■ WHAT NEEDS TO BE DONE
Each entry needs to be repeated exactly, with nothing added or removed.

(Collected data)
**********

Definition bind {A B} (m : M A) (k : A -> M B) : M B :=
  fun s =>
    match m s with
    | (Ok a, s') => k a s'
    | (Raise e, s') => (Raise e, s')
    | (Hang, s') => (Hang, s')
    end.

Notation "x <- m ;; k" := (bind m (fun x => k))
  (at level 61, m at next level, right associativity).
Notation "m ;;; k" := (bind m (fun _ => k))
  (at level 61, right associativity).

(** [try: m except ...]: [handler e] is [Some h] when an except clause
    matches [e], [None] when [e] propagates. *)
Definition try_except {A} (m : M A) (handler : exn -> option (M A)) : M A :=
  fun s =>
    match m s with
    | (Raise e, s') =>
        match handler e with
        | Some h => h s'
        | None => (Raise e, s')
        end
    | r => r
    end.

Definition lift {A} (r : A + exn) : M A :=
  match r with inl a => ret a | inr e => raise e end.

Definition get_cfg : M settings := fun s => (Ok (cfg s), s).
Definition get_ds : M dstate := fun s => (Ok (ds s), s).
Definition put_ds (d : dstate) : M unit := fun s => (Ok tt, set_ds d s).

(** ** Primitives *)

Definition log (lvl : level) (msg : string) : M unit :=
  fun s => (Ok tt, set_env (emit (ELog lvl msg) (env s)) s).

Definition print (msg : string) : M unit :=
  fun s => (Ok tt, set_env (emit (EPrint msg) (env s)) s).

Definition now : M Z := fun s => (Ok (w_clock (env s)), s).

Definition strftime (t : Z) : M string := fun s => (Ok (w_strftime (env s) t), s).

Definition path_exists (p : string) : M bool :=
  fun s => (Ok (w_exists (env s) p), s).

**********

■ OUTPUT OF THE EXERCISE
Definition bind {A B} (m : M A) (k : A -> M B) : M B :=
  fun s =>
    match m s with
    | (Ok a, s') => k a s'
    | (Raise e, s') => (Raise e, s')
    | (Hang, s') => (Hang, s')
    end.

Notation "x <- m ;; k" := (bind m (fun x => k))
  (at level 61, m at next level, right associativity).
Notation "m ;;; k" := (bind m (fun _ => k))
  (at level 61, right associativity).

(** [try: m except ...]: [handler e] is [Some h] when an except clause
    matches [e], [None] when [e] propagates. *)
Definition try_except {A} (m : M A) (handler : exn -> option (M A)) : M A :=
  fun s =>
    match m s with
    | (Raise e, s') =>
        match handler e with
        | Some h => h s'
        | None => (Raise e, s')
        end
    | r => r
    end.

Definition lift {A} (r : A + exn) : M A :=
  match r with inl a => ret a | inr e => raise e end.

Definition get_cfg : M settings := fun s => (Ok (cfg s), s).
Definition get_ds : M dstate := fun s => (Ok (ds s), s).
Definition put_ds (d : dstate) : M unit := fun s => (Ok tt, set_ds d s).

(** ** Primitives *)

Definition log (lvl : level) (msg : string) : M unit :=
  fun s => (Ok tt, set_env (emit (ELog lvl msg) (env s)) s).

Definition print (msg : string) : M unit :=
  fun s => (Ok tt, set_env (emit (EPrint msg) (env s)) s).

Definition now : M Z := fun s => (Ok (w_clock (env s)), s).

Definition strftime (t : Z) : M string := fun s => (Ok (w_strftime (env s) t), s).

Definition path_exists (p : string) : M bool :=
  fun s => (Ok (w_exists (env s) p), s).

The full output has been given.